Task prompt:
Scan the records beneath this line for the line holding "destruct (isAuthenticated h0);" and the line holding "rewrite Hd; destruct", then transcribe exactly those two and all lines between.

Dataset excerpts:
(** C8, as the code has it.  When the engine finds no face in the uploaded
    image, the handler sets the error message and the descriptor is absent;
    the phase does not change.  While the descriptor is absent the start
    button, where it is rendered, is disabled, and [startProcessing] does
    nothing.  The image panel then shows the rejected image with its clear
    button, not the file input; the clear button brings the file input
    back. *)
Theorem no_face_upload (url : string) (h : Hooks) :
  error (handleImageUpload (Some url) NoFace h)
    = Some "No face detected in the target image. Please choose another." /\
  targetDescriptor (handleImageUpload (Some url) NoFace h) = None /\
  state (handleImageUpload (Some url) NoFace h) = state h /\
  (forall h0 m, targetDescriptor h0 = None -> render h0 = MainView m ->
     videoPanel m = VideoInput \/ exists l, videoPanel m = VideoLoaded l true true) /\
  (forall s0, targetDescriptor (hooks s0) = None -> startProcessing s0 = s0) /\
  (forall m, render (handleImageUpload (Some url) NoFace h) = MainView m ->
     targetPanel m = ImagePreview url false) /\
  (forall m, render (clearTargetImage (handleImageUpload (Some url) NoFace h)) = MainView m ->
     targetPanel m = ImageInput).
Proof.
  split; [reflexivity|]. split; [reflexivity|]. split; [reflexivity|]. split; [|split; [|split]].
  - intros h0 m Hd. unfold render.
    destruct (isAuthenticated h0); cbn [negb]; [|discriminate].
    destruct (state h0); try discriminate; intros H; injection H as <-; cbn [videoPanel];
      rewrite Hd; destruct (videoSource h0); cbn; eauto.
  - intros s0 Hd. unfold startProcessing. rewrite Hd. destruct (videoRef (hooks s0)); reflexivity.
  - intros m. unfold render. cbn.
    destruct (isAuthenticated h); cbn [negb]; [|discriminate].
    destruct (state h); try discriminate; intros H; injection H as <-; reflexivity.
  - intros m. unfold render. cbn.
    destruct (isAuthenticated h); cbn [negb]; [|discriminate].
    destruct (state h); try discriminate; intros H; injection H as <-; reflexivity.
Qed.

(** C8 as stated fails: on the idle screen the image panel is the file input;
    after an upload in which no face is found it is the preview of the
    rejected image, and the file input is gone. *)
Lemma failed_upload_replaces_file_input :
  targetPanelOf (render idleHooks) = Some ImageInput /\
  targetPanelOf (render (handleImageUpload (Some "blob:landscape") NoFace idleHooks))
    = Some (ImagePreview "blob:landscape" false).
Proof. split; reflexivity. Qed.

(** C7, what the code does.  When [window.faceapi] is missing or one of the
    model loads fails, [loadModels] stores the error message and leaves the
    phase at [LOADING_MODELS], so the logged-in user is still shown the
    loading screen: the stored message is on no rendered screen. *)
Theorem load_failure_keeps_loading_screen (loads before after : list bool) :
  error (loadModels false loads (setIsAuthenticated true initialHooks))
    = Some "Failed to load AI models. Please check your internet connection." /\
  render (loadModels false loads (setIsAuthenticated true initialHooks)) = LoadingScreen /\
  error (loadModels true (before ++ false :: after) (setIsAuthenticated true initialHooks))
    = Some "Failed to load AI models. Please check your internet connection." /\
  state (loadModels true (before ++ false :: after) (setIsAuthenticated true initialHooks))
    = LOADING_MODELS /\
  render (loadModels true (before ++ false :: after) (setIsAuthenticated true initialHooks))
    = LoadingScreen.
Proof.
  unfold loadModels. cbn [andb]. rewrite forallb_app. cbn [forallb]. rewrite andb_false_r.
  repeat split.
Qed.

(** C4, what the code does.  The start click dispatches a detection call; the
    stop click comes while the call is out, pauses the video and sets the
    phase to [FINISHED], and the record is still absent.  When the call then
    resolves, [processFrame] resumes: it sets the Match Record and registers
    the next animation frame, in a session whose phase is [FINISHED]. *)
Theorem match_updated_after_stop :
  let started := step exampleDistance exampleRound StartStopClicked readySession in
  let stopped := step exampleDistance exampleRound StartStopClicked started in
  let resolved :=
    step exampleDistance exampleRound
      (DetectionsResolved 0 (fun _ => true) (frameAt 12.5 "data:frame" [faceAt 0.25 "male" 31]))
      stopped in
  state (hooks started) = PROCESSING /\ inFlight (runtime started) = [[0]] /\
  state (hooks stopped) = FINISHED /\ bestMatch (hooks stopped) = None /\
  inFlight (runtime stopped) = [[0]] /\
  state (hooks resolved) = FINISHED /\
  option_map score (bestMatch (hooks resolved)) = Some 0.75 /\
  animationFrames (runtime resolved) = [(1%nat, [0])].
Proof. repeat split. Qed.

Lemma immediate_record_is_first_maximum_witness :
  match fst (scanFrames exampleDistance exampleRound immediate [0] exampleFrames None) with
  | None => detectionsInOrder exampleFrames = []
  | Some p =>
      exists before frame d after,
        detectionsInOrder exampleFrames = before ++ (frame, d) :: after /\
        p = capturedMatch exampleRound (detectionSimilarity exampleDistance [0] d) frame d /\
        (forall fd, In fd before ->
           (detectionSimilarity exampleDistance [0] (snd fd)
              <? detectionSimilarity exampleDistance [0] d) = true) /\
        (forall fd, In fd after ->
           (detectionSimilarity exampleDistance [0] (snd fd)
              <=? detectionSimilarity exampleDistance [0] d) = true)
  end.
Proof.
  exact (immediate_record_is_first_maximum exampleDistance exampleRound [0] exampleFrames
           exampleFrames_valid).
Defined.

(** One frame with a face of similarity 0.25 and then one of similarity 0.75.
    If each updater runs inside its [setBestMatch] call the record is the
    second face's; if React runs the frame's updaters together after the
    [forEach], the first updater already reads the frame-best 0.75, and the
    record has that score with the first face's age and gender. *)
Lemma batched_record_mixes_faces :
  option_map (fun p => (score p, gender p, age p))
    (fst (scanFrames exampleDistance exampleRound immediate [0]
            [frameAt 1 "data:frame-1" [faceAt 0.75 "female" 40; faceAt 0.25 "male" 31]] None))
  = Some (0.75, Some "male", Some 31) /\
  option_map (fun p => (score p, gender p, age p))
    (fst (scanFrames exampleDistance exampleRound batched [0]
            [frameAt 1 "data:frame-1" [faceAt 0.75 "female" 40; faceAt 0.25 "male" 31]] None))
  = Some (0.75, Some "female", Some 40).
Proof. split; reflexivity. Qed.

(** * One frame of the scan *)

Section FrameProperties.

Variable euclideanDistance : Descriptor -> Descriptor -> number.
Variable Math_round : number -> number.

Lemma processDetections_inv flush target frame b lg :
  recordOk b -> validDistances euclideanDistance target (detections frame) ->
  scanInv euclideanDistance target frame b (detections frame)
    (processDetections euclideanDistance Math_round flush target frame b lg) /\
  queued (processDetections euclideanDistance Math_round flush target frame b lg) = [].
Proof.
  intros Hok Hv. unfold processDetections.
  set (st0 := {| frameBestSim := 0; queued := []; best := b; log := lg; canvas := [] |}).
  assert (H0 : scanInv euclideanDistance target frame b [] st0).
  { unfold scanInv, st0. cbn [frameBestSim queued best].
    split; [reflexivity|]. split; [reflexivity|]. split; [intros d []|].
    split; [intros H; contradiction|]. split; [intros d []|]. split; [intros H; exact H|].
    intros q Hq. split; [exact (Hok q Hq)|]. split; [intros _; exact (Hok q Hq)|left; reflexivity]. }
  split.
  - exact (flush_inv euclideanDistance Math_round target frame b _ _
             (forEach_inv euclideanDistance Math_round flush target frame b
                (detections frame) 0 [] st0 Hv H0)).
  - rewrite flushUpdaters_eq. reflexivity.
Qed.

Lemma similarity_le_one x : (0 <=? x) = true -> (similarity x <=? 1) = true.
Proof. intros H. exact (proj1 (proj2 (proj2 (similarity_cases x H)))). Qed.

Result of the exercise:
    destruct (isAuthenticated h0); cbn [negb]; [|discriminate].
    destruct (state h0); try discriminate; intros H; injection H as <-; cbn [videoPanel];
      rewrite Hd; destruct (videoSource h0); cbn; eauto.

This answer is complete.